STORED DATA =>
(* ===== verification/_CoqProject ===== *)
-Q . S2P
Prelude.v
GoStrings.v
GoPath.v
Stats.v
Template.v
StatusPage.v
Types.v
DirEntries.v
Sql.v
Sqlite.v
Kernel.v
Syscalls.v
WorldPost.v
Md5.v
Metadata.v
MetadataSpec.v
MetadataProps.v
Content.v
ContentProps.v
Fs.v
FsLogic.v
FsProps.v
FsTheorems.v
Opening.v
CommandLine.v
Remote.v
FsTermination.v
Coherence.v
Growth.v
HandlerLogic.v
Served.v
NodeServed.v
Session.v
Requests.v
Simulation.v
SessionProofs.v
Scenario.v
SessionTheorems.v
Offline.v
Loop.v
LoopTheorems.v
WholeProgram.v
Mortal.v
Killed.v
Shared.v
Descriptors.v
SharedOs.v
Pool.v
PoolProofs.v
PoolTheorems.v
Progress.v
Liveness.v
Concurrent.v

...

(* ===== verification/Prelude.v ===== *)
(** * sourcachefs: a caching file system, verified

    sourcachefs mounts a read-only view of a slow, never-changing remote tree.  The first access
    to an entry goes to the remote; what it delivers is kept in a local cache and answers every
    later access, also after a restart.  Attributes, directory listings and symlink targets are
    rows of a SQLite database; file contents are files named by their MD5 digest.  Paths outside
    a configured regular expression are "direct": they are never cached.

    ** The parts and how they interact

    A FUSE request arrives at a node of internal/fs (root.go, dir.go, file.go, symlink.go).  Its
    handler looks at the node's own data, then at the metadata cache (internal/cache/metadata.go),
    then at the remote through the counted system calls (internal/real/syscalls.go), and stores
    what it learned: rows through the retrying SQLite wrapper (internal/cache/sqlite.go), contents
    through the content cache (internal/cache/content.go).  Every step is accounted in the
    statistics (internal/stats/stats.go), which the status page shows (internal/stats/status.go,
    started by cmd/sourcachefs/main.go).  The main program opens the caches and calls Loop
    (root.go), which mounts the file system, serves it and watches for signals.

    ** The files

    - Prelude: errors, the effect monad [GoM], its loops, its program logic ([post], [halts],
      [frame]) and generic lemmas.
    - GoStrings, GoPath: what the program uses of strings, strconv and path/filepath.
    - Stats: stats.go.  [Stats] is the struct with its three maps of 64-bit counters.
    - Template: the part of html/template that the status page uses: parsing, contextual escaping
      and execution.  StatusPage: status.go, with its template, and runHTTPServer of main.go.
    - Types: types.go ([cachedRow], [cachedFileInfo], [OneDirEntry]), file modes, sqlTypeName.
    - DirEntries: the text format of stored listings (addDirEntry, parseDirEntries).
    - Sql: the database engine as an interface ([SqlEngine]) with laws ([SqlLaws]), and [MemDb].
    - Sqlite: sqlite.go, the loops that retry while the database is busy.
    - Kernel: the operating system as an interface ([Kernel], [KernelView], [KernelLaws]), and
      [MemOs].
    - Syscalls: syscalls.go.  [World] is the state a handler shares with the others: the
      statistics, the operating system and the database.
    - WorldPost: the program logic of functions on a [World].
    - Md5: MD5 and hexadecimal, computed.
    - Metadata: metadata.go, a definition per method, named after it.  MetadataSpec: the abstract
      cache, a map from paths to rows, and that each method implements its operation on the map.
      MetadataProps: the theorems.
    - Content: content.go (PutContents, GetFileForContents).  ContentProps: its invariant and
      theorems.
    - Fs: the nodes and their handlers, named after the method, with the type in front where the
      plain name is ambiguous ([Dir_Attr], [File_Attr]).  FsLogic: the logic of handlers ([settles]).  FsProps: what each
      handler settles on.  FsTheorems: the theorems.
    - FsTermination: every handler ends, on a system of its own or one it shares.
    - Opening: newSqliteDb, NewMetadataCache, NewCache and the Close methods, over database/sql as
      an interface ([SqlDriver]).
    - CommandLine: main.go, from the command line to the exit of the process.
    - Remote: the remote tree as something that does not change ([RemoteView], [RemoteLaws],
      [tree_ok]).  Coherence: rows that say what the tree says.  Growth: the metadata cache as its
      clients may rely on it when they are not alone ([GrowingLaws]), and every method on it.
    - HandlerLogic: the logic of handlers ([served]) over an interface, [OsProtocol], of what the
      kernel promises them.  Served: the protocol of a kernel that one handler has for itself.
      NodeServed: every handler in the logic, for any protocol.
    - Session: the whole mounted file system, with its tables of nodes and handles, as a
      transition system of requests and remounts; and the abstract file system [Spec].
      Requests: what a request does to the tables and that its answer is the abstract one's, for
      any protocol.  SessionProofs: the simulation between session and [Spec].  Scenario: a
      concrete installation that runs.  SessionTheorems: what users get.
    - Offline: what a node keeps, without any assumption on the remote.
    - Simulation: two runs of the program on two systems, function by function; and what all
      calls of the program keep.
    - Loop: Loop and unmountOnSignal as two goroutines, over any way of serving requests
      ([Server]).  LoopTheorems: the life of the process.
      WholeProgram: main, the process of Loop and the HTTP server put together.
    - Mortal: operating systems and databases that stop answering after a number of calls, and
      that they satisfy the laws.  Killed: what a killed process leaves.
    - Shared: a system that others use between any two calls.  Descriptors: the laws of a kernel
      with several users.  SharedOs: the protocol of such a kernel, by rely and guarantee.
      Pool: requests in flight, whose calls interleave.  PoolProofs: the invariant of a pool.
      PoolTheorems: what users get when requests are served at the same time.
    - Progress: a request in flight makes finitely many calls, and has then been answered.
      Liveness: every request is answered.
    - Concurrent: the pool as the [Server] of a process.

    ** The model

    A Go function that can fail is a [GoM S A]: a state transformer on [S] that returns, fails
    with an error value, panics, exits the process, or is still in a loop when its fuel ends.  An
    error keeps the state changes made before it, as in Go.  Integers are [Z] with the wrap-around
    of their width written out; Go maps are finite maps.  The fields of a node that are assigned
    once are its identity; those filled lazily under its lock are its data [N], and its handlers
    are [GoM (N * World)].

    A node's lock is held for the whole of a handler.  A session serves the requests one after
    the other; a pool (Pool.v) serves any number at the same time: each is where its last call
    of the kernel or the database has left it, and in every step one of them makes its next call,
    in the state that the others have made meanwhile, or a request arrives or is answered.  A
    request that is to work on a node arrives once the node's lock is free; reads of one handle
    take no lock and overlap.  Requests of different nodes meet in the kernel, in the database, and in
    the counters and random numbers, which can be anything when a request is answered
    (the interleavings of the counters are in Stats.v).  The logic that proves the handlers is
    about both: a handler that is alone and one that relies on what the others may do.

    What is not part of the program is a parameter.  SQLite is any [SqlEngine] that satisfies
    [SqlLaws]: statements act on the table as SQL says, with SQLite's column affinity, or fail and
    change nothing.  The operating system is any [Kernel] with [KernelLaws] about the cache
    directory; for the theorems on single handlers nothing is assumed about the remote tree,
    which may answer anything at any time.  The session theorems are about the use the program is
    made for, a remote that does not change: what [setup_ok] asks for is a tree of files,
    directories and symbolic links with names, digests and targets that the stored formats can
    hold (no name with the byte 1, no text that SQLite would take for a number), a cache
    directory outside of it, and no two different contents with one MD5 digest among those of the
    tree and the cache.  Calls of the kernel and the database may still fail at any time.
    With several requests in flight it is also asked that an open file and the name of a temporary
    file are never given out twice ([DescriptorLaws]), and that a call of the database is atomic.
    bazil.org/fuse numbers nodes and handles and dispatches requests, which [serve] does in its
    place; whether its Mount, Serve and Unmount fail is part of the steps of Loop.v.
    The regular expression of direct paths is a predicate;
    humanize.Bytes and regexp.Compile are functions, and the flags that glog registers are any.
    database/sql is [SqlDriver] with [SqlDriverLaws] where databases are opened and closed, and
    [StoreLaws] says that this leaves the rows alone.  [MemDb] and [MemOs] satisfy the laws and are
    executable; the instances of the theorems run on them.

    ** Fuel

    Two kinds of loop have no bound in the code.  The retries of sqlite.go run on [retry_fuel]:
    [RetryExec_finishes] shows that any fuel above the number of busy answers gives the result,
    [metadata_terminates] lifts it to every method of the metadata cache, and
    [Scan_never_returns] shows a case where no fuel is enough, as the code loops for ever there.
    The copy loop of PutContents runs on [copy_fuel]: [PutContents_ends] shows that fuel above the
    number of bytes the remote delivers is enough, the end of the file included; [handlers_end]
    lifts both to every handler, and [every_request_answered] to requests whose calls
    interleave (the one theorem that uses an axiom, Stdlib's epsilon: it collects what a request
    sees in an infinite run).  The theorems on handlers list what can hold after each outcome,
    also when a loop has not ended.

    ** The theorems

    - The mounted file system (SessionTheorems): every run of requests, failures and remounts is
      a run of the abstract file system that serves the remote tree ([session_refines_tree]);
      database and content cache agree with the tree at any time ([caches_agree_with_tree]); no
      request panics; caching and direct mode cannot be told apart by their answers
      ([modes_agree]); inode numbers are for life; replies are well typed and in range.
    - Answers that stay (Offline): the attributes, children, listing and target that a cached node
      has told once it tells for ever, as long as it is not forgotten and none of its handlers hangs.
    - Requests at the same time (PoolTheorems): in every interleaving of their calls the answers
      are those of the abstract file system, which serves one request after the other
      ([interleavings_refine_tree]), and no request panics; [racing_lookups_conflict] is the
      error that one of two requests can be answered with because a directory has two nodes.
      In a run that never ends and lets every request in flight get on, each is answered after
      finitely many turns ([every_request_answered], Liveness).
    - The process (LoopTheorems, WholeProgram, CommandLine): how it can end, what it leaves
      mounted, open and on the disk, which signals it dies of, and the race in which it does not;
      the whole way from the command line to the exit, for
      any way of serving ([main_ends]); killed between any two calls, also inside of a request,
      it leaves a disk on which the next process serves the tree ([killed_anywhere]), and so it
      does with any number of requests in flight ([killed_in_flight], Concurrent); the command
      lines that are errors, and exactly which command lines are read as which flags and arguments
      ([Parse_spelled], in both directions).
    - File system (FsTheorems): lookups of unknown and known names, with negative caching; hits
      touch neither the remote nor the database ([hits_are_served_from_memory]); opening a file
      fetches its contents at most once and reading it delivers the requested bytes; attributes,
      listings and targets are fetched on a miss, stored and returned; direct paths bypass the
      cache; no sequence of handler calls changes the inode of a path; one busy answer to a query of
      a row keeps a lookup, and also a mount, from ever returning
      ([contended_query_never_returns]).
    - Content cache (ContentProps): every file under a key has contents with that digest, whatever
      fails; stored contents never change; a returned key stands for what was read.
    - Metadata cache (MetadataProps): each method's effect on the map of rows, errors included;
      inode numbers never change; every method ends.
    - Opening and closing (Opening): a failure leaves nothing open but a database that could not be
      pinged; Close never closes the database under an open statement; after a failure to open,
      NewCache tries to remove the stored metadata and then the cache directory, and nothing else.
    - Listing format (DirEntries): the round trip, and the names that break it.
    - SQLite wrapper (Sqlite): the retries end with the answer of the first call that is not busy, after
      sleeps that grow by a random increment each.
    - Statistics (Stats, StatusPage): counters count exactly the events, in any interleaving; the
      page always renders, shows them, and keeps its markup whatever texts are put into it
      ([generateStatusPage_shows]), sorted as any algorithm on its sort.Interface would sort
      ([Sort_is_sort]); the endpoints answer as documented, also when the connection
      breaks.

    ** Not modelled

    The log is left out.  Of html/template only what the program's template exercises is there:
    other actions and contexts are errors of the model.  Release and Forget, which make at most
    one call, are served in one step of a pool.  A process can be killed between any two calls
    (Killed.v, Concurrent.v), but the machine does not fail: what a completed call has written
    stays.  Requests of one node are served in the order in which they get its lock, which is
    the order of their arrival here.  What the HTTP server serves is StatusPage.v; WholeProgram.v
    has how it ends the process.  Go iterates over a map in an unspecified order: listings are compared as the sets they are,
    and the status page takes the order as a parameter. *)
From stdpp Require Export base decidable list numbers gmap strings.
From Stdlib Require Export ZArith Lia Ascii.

WHAT IS REQUIRED => Search the listing for the word "effect", and copy every line in which it is found.

EXERCISE OUTPUT =>
    - Prelude: errors, the effect monad [GoM], its loops, its program logic ([post], [halts],
    - Metadata cache (MetadataProps): each method's effect on the map of rows, errors included;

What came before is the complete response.